▶ _EXERCISE BRIEF_
From the records below, copy each line in which the string "input" occurs.

▶ _DATA FOR REVIEW_
(** The text under Qdrant Error in the details of an origin:
    [qdrant_status.includes(':') ?
    qdrant_status.split(':').slice(1).join(':').trim() :
    qdrant_status.replace(/^failed:?\\s*/i, '')]. *)
Definition qdrantErrorText (qdrant_status : string) : string :=
  if JsString.has_char ":" qdrant_status
  then JsString.trim (JsText.join ":" (drop 1 (JsString.split ":" qdrant_status)))
  else JsText.removeFailed qdrant_status.

(** The argument of [getRelativeTime]: [null], a string, or a [Date] with
    its time value, which is [None] for an invalid date. *)
Inductive DateArg :=
| DateNull
| DateString (s : string)
| DateObject (time : option Z).

Section WithClock.

Variable parseDate : string -> option Z.

(** [d.toLocaleDateString()] *)
Variable toLocaleDateString : option Z -> string.

(** [new Date()] inside [getRelativeTime]. *)
Variable now : Z.

Definition getRelativeTime (date : DateArg) : string :=
  let relative (d : option Z) : string :=
    match d with
    | None => toLocaleDateString d
    | Some t =>
        let diffMs := now - t in
        let diffMins := diffMs / 60000 in
        let diffHours := diffMs / 3600000 in
        let diffDays := diffMs / 86400000 in
        if diffMins <? 1 then "Just now"
        else if diffMins <? 60 then JsText.numberToString diffMins +++ "m ago"
        else if diffHours <? 24 then JsText.numberToString diffHours +++ "h ago"
        else if diffDays <? 7 then JsText.numberToString diffDays +++ "d ago"
        else toLocaleDateString d
    end in
  match date with
  | DateNull => "Never"
  | DateString s => if JsString.truthy s then relative (parseDate s) else "Never"
  | DateObject d => relative d
  end.

End WithClock.

(** The crawls of a page over a sequence of events: a click on the crawl
    button of an origin, and the end of the crawl of an origin, which
    [onSuccess] and [onError] handle alike.  [inFlight] lists the crawl
    requests that were sent and have not ended.  Every event sees the state
    that the event before it has left. *)
Inductive Event :=
| Click (origin : Origin.t)
| Ended (originId : Z).

Record Crawls := mkCrawls {
  ids : gset Z;
  inFlight : list Z
}.

Fixpoint removeFirst (i : Z) (l : list Z) : list Z :=
  match l with
  | [] => []
  | j :: l' => if i =? j then l' else j :: removeFirst i l'
  end.

Definition crawlStep (handler : gset Z -> Origin.t -> list Effect)
    (st : Crawls) (e : Event) : Crawls :=
  match e with
  | Click origin =>
      let effects := clickCrawl handler (ids st) origin in
      {| ids := crawlingIds (foldl perform (mkPageState (ids st) []) effects);
         inFlight := inFlight st ++ requestsOf effects |}
  | Ended i =>
      if bool_decide (i ∈ inFlight st)
      then {| ids := ids st ∖ {[i]}; inFlight := removeFirst i (inFlight st) |}
      else st
  end.

Definition noCrawls : Crawls := {| ids := ∅; inFlight := [] |}.

(** No origin has two crawls in flight, and the origins marked as crawling
    are the origins with a crawl in flight. *)
Definition singleFlight (st : Crawls) : Prop :=
  NoDup (inFlight st) /\ forall i, i ∈ inFlight st <-> i ∈ ids st.

End MonitorView.

(** ** More sample data *)

Definition sampleConfig : Client.RequestConfig :=
  {| Client.url := "/admin/origins"; Client.headers := Client.defaultHeaders |}.

Definition unauthorized : Client.HttpError :=
  {| Client.response_status := Some 401;
     Client.body := {| Api.detail := Some "Could not validate credentials";
                       Api.message := Some "Request failed with status code 401" |} |}.

Definition sampleAdmin : Auth.User :=
  {| Auth.id := 1; Auth.username := "root"; Auth.email := "root@example.org";
     Auth.role := Auth.admin; Auth.is_active := true |}.

(** * Properties *)

(** ** Strings *)

Section StringFacts.
Import JsString.

Lemma concat_inj_l (a b1 b2 : string) : a +++ b1 = a +++ b2 -> b1 = b2.
Proof. induction a as [|c a IH]; simpl; [trivial|]. intros [= H]. auto. Qed.

Lemma startsWith_concat (p r : string) : startsWith p (p +++ r) = true.
Proof.
  induction p as [|a p IH]; simpl; [reflexivity|].
  now rewrite Ascii.eqb_refl.
Qed.

Lemma startsWith_inv (p s : string) :
  startsWith p s = true -> exists r, s = p +++ r.
Proof.
  revert s. induction p as [|a p IH]; intros s; simpl.
  - intros _. now exists s.
  - destruct s as [|b s]; [discriminate|].
    destruct (Ascii.eqb a b) eqn:Hab; [|discriminate].
    apply Ascii.eqb_eq in Hab as ->. intros Hs.
    destruct (IH _ Hs) as [r ->]. now exists r.
Qed.

(** The joined key determines the pair when no title contains the
    separator. *)
Lemma joined_key_inj (t1 t2 s1 s2 : string) :
  has_char "|" t1 = false -> has_char "|" t2 = false ->
  t1 +++ "|" +++ s1 = t2 +++ "|" +++ s2 -> t1 = t2 /\ s1 = s2.
Proof.
  revert t2. induction t1 as [|a t1 IH]; intros [|b t2]; simpl.
  - intros _ _ [= ->]. now split.
  - intros _ Hb [= <- _]. discriminate.
  - intros Ha _ [= -> _]. discriminate.
  - intros Ha Hb [= -> He].
    apply orb_false_iff in Ha as [_ Ha]. apply orb_false_iff in Hb as [_ Hb].
    destruct (IH _ Ha Hb He) as [-> ->]. now split.
Qed.

End StringFacts.

(** ** The de-duplication loop *)

Section FirstOccurrences.
Context {K : Type} `{EqDecision K} (key : Citation -> K).

Lemma filter_andb (p q : Citation -> bool) (l : list Citation) :
  List.filter p (List.filter q l) = List.filter (fun x => q x && p x) l.
Proof.
  induction l as [|x l IH]; simpl; [reflexivity|].
  destruct (q x); simpl; [destruct (p x)|]; now rewrite IH.
Qed.

Lemma filter_sublist (p : Citation -> bool) (l : list Citation) :
  sublist (List.filter p l) l.
Proof.
  induction l as [|d l IHl]; simpl; [constructor|].
  destruct (p d); [now apply sublist_skip | now apply sublist_cons].
Qed.

Lemma filter_all (p : Citation -> bool) (l : list Citation) :
  (forall d, p d = true) -> List.filter p l = l.
Proof.
  intros Hp. induction l as [|d l IH]; simpl; [reflexivity|].
  now rewrite Hp, IH.
Qed.

Lemma first_occurrences_In (c : Citation) (cs : list Citation) :
  In c (first_occurrences key cs) -> In c cs.
Proof.
  induction cs as [|d cs IH]; simpl; [tauto|].
  intros [->|Hin]; [now left|].
  apply filter_In in Hin. right. tauto.
Qed.

Lemma first_occurrences_filter (k : K) (cs : list Citation) :
  first_occurrences key (List.filter (other_key key k) cs)
  = List.filter (other_key key k) (first_occurrences key cs).
Proof.
  induction cs as [|c cs IH]; simpl; [reflexivity|].
  destruct (other_key key k c) eqn:Hc; simpl.
  - rewrite IH, !filter_andb. f_equal.
    apply filter_ext. intros d. apply andb_comm.
  - rewrite IH, filter_andb.
    apply filter_ext. intros d. unfold other_key in *.
    apply negb_false_iff, bool_decide_eq_true in Hc.
    destruct (bool_decide (key d = k)) eqn:Hd; simpl.
    + now rewrite andb_false_r.
    + rewrite andb_true_r. symmetry.
      apply negb_true_iff, bool_decide_eq_false.
      apply bool_decide_eq_false in Hd. congruence.
Qed.

Lemma first_occurrences_idem (cs : list Citation) :
  first_occurrences key (first_occurrences key cs) = first_occurrences key cs.
Proof.
  induction cs as [|c cs IH]; simpl; [reflexivity|].
  f_equal. fold (other_key key (key c)).
  rewrite first_occurrences_filter, IH, filter_andb.
  apply filter_ext. intros d. apply andb_diag.
Qed.

(** The result keeps the order of the input ... *)
Lemma first_occurrences_sublist (cs : list Citation) :
  sublist (first_occurrences key cs) cs.
Proof.
  induction cs as [|c cs IH]; simpl; [constructor|].
  apply sublist_skip.
  etransitivity; [apply filter_sublist | exact IH].
Qed.

(** ... holds every key once ... *)
Lemma first_occurrences_NoDup (cs : list Citation) :
  NoDup (key <$> first_occurrences key cs).
Proof.
  induction cs as [|c cs IH]; [constructor|].
  cbn [first_occurrences]. rewrite fmap_cons. constructor.
  - rewrite list_elem_of_fmap. intros (d & Hk & Hd).
    apply list_elem_of_In, filter_In in Hd. destruct Hd as [_ Hd].
    apply negb_true_iff, bool_decide_eq_false in Hd. congruence.
  - refine (sublist_NoDup _ _ IH _).
    apply fmap_sublist, filter_sublist.
Qed.

(** ... and holds, for a key, the citation that comes first in the input:
    a citation is kept exactly when it stands at a position before which
    no citation has its key. *)
Lemma first_occurrences_first (c : Citation) (cs : list Citation) :
  In c (first_occurrences key cs) <->
  exists pre post, cs = (pre ++ c :: post)%list /\ Forall (fun d => key d <> key c) pre.
Proof.
  induction cs as [|x cs IH]; simpl.
  - split; [tauto|]. intros (pre & post & He & _). now destruct pre.
  - rewrite filter_In, IH. split.
    + intros [->|[(pre & post & -> & Hpre) Hx]].
      * exists [], cs. split; [reflexivity | constructor].
      * exists (x :: pre), post. split; [reflexivity|].
        constructor; [|exact Hpre].
        apply negb_true_iff, bool_decide_eq_false in Hx. congruence.
    + intros (pre & post & He & Hpre). destruct pre as [|y pre].
      * injection He as -> ->. now left.
      * injection He as -> ->. right.
        apply Forall_cons in Hpre as [Hy Hpre]. split.
        -- now exists pre, post.
        -- apply negb_true_iff, bool_decide_eq_false. congruence.
Qed.

End FirstOccurrences.

(** The loop with its two accumulators, as a function of the input list
    alone: [unique] is a prefix of the result, and what follows are the first
    occurrences among the citations whose key was not seen before. *)
Lemma dedup_loop_first_occurrences (cs : list Citation) :
  forall (seen : gset string) (unique : list Citation),
    dedup_loop cs seen unique
    = (unique ++ List.filter (unseen seen) (first_occurrences citation_key cs))%list.
Proof.
  induction cs as [|c cs IH]; intros seen unique; simpl.
  - now rewrite app_nil_r.
  - destruct (decide (citation_key c ∈ seen)) as [Hin|Hout].
    + rewrite IH. f_equal. unfold unseen at 2.
      rewrite (bool_decide_eq_true_2 _ Hin). simpl.
      rewrite filter_andb. apply filter_ext. intros d. unfold unseen.
      destruct (bool_decide (citation_key d = citation_key c)) eqn:Hd; simpl.
      * apply bool_decide_eq_true in Hd. rewrite Hd.
        now rewrite (bool_decide_eq_true_2 _ Hin).
      * reflexivity.
    + rewrite IH, <- app_assoc. simpl. f_equal. unfold unseen at 2.
      rewrite (bool_decide_eq_false_2 _ Hout). simpl. f_equal.
      rewrite filter_andb. apply filter_ext. intros d. unfold unseen.
      destruct (bool_decide (citation_key d = citation_key c)) eqn:Hd; simpl.
      * apply bool_decide_eq_true in Hd.
        apply negb_false_iff, bool_decide_eq_true.
        rewrite elem_of_union, elem_of_singleton. now left.
      * apply bool_decide_eq_false in Hd. f_equal.
        apply bool_decide_ext.
        rewrite elem_of_union, elem_of_singleton. tauto.
Qed.

(** What the code computes: the first occurrence of every joined key. *)
Lemma deduplicateCitations_joined_key (cs : list Citation) :
  deduplicateCitations (Some cs) = first_occurrences citation_key cs.
Proof.
  destruct cs as [|c cs]; [reflexivity|].
  unfold deduplicateCitations.
  rewrite dedup_loop_first_occurrences, app_nil_l.
  apply filter_all. intros d. unfold unseen.
  apply negb_true_iff, bool_decide_eq_false. apply not_elem_of_empty.
Qed.

Lemma pair_key_citation_key (c d : Citation) :
  pair_key c = pair_key d -> citation_key c = citation_key d.
Proof. unfold citation_key, pair_key. intros [= -> ->]. reflexivity. Qed.

Lemma citation_key_pair_key (c d : Citation) :
  bar_free c -> bar_free d ->
  citation_key c = citation_key d <-> pair_key c = pair_key d.
Proof.
  intros Hc Hd. split; [|apply pair_key_citation_key].
  unfold citation_key, pair_key.
  intros He. destruct (joined_key_inj _ _ _ _ Hc Hd He). congruence.
Qed.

▶ _FINISHED TASK_
(** The result keeps the order of the input ... *)
(** ... and holds, for a key, the citation that comes first in the input:
(** The loop with its two accumulators, as a function of the input list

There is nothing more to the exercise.